• _Task directions_:
Among the lines below, keep only those from the one containing "entry line and" through the one containing "- liveness: no", and reproduce them exactly.

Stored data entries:
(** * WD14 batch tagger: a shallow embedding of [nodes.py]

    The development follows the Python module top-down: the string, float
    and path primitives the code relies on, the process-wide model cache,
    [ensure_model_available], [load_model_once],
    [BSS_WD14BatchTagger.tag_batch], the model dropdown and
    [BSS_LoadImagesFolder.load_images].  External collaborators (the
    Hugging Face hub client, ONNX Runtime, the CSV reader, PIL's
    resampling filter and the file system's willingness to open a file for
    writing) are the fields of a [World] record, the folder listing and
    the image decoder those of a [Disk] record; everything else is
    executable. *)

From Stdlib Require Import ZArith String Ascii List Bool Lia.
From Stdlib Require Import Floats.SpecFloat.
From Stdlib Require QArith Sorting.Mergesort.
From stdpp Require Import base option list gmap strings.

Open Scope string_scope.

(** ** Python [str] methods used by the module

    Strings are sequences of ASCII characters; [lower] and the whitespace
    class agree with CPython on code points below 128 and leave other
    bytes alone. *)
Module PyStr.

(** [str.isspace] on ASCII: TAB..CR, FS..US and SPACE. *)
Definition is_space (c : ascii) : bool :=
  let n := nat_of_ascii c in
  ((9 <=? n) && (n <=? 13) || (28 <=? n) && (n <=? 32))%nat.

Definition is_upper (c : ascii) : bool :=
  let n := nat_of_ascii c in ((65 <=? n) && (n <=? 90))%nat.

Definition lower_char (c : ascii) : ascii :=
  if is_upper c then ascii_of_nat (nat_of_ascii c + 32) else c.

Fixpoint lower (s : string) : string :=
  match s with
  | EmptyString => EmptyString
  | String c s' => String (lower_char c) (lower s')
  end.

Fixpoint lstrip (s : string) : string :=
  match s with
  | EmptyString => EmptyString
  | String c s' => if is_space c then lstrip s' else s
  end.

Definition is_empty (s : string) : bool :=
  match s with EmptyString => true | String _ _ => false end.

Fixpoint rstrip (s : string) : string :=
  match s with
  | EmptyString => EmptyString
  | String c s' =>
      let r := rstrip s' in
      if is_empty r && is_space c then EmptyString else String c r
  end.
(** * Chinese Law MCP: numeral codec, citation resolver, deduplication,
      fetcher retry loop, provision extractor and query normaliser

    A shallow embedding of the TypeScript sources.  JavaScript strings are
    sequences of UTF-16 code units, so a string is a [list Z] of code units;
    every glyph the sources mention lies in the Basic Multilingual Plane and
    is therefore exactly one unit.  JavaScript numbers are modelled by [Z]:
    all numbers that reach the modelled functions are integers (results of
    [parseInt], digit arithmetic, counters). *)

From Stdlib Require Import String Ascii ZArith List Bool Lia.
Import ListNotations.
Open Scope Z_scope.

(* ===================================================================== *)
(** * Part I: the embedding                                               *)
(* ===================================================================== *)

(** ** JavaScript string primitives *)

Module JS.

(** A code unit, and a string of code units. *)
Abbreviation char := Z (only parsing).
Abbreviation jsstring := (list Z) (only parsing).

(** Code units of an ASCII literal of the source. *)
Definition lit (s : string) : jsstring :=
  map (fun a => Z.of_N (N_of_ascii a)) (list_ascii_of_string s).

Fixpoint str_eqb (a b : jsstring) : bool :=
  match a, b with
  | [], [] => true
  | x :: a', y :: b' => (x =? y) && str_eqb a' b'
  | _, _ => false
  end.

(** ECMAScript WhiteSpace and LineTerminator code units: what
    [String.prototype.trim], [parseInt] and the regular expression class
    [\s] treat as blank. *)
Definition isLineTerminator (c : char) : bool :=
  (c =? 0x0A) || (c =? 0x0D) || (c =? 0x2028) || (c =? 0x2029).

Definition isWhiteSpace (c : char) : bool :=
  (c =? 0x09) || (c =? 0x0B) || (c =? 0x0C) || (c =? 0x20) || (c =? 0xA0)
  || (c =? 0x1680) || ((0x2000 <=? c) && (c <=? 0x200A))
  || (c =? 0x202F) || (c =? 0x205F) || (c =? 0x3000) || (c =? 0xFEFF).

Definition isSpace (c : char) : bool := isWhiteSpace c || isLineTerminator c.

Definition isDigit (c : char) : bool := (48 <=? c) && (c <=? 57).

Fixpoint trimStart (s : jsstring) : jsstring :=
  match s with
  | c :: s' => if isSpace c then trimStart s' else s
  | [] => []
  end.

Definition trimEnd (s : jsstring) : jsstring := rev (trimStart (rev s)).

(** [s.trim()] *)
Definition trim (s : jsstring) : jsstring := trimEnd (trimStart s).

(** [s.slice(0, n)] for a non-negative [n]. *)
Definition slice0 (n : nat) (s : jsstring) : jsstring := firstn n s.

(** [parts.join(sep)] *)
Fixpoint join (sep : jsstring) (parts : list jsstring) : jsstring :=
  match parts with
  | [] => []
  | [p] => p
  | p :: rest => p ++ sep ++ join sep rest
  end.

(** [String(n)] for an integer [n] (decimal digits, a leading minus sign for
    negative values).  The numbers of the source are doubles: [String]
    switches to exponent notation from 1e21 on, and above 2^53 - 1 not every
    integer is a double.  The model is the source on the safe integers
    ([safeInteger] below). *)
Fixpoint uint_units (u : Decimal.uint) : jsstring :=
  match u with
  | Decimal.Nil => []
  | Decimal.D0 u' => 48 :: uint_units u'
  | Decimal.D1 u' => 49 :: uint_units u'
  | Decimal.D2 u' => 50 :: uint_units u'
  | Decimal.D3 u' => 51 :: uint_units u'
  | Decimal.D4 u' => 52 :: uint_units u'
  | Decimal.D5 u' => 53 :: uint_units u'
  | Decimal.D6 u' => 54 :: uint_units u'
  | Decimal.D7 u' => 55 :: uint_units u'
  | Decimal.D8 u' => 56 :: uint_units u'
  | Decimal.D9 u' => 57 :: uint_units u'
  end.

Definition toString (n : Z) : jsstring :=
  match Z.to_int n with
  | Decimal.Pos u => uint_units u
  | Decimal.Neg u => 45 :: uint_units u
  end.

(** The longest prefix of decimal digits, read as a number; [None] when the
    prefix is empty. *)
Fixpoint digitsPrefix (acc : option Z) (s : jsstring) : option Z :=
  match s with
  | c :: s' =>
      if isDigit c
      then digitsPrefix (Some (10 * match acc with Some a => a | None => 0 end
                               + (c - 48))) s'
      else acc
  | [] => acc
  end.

==

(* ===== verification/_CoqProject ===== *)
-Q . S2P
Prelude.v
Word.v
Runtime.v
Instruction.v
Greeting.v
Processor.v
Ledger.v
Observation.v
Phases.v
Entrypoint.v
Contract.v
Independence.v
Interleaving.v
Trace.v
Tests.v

* * *

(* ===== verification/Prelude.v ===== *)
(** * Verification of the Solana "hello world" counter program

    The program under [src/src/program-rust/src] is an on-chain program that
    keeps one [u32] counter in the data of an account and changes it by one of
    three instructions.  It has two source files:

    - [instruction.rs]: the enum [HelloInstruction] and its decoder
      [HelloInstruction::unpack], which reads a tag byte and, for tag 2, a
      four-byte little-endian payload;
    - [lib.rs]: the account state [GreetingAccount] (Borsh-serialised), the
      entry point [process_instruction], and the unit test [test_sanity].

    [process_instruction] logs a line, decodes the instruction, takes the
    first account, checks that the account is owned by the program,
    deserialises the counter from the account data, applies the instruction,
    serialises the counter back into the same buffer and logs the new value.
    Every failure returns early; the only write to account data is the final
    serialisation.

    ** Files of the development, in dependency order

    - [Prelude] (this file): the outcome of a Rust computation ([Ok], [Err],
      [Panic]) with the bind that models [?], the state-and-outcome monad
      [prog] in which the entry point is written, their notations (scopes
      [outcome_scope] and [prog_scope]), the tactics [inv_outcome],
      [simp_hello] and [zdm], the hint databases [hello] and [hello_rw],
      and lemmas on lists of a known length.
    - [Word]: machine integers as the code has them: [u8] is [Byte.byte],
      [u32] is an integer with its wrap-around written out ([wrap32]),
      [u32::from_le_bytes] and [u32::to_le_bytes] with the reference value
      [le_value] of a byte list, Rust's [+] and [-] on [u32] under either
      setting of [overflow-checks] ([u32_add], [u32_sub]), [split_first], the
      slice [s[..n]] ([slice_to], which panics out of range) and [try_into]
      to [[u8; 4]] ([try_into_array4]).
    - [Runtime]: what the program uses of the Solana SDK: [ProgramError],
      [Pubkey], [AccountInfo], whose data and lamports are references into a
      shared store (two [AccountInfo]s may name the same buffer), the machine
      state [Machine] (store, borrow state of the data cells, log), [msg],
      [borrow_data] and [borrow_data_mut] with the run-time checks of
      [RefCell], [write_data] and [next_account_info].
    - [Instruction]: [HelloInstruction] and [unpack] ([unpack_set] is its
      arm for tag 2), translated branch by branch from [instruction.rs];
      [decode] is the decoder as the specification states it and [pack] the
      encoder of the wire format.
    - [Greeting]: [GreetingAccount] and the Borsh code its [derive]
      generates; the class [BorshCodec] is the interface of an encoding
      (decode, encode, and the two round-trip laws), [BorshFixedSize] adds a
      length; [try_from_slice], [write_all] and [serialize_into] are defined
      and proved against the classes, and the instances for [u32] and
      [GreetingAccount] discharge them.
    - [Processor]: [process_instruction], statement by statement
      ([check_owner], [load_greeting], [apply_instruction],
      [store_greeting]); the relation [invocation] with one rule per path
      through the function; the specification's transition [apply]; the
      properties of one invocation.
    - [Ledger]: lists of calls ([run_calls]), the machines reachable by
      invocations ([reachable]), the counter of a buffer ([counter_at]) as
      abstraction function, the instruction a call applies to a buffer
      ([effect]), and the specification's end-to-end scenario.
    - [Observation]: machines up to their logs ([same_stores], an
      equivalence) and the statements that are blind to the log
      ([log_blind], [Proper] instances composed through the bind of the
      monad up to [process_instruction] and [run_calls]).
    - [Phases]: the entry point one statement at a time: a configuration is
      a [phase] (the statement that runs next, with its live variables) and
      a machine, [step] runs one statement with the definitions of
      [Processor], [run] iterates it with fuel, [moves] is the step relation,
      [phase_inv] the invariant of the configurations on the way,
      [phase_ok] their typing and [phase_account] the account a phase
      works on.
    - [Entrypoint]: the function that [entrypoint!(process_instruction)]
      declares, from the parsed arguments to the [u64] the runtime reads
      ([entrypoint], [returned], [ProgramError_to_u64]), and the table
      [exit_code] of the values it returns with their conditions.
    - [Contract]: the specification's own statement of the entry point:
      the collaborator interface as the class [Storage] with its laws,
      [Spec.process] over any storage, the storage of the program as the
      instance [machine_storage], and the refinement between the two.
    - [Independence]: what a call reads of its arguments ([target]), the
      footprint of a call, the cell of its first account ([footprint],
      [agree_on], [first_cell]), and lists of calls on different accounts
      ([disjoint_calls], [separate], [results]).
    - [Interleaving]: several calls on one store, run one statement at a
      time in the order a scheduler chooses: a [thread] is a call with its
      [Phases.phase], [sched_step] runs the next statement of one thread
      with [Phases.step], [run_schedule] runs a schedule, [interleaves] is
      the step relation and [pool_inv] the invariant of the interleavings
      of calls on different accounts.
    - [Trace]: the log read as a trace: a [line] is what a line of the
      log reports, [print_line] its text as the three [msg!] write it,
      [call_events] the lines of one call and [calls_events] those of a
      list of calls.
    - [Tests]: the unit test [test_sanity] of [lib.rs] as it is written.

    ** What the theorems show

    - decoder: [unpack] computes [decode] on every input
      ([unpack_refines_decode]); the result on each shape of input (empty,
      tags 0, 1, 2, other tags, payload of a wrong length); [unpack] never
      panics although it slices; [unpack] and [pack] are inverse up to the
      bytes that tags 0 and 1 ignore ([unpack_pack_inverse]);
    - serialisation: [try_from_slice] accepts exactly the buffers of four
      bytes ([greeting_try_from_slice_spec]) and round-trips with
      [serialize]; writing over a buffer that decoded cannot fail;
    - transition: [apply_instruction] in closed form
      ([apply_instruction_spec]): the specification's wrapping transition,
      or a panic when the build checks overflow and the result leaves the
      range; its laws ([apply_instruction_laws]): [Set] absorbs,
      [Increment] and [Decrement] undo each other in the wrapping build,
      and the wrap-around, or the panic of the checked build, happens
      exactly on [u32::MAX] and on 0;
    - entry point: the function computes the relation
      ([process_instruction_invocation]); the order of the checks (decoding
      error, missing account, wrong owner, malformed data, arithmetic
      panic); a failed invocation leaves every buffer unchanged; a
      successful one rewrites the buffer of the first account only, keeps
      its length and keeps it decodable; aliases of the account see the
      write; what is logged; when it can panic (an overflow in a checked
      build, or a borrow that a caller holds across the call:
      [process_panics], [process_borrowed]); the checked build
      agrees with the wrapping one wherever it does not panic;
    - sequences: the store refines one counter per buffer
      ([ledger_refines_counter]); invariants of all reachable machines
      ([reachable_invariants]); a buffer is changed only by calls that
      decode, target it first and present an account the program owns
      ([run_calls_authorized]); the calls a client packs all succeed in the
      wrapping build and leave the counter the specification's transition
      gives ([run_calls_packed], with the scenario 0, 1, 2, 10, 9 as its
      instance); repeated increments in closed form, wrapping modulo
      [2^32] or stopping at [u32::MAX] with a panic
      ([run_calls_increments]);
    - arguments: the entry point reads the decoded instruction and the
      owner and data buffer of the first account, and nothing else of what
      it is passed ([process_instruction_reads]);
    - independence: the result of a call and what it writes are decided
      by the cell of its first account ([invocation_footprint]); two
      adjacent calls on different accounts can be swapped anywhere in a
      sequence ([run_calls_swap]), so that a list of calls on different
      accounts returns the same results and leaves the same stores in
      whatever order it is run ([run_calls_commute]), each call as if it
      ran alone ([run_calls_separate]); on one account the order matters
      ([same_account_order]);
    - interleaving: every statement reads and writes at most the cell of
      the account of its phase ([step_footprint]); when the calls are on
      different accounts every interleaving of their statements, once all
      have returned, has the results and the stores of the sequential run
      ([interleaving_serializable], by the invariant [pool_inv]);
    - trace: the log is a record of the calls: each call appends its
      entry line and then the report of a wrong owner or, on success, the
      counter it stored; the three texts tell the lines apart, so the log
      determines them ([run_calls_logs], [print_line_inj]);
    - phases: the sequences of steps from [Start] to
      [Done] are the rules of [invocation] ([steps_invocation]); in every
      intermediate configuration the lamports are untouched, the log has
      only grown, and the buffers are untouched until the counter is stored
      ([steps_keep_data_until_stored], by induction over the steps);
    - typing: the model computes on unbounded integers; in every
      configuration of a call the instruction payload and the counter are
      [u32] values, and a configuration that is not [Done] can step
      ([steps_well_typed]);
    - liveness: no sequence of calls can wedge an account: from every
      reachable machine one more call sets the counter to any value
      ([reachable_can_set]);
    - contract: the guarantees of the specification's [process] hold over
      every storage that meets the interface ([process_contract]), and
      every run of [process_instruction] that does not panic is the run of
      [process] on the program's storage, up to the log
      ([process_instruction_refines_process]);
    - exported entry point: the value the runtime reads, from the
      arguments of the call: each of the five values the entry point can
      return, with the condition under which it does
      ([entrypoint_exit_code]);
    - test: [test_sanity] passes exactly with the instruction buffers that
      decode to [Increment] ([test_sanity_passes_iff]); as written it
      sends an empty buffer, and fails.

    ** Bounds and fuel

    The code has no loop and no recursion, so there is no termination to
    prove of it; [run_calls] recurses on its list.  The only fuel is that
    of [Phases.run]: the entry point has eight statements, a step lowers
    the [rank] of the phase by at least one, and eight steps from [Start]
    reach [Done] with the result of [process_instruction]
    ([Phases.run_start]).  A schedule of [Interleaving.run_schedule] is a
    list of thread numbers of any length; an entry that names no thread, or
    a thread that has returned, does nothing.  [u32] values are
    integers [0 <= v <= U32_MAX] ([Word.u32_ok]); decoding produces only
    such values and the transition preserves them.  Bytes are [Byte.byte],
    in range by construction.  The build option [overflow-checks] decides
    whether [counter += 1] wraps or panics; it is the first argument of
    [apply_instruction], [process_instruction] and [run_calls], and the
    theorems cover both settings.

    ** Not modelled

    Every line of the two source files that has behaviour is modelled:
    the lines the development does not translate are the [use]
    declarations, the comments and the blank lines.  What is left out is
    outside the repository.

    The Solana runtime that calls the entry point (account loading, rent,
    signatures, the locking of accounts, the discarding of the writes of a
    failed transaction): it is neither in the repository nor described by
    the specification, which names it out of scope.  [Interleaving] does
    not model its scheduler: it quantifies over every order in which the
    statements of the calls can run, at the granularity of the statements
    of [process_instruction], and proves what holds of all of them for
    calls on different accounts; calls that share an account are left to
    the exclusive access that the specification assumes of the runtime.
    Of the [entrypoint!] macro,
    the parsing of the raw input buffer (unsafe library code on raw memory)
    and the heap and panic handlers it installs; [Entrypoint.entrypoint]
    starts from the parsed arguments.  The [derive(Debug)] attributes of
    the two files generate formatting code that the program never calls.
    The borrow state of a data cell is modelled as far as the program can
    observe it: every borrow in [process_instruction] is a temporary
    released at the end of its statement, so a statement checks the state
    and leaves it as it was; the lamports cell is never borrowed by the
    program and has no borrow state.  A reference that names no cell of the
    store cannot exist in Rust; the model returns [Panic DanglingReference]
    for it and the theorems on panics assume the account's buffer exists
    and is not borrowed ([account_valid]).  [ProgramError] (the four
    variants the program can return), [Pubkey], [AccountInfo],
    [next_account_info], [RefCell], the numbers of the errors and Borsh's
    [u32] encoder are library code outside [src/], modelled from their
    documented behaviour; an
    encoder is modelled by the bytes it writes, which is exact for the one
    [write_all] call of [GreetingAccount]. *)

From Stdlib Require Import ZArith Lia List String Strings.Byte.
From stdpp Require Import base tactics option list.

• _Answer section_:
      entry line and then the report of a wrong owner or, on success, the
      counter it stored; the three texts tell the lines apart, so the log
      determines them ([run_calls_logs], [print_line_inj]);
    - phases: the sequences of steps from [Start] to
      [Done] are the rules of [invocation] ([steps_invocation]); in every
      intermediate configuration the lamports are untouched, the log has
      only grown, and the buffers are untouched until the counter is stored
      ([steps_keep_data_until_stored], by induction over the steps);
    - typing: the model computes on unbounded integers; in every
      configuration of a call the instruction payload and the counter are
      [u32] values, and a configuration that is not [Done] can step
      ([steps_well_typed]);
    - liveness: no sequence of calls can wedge an account: from every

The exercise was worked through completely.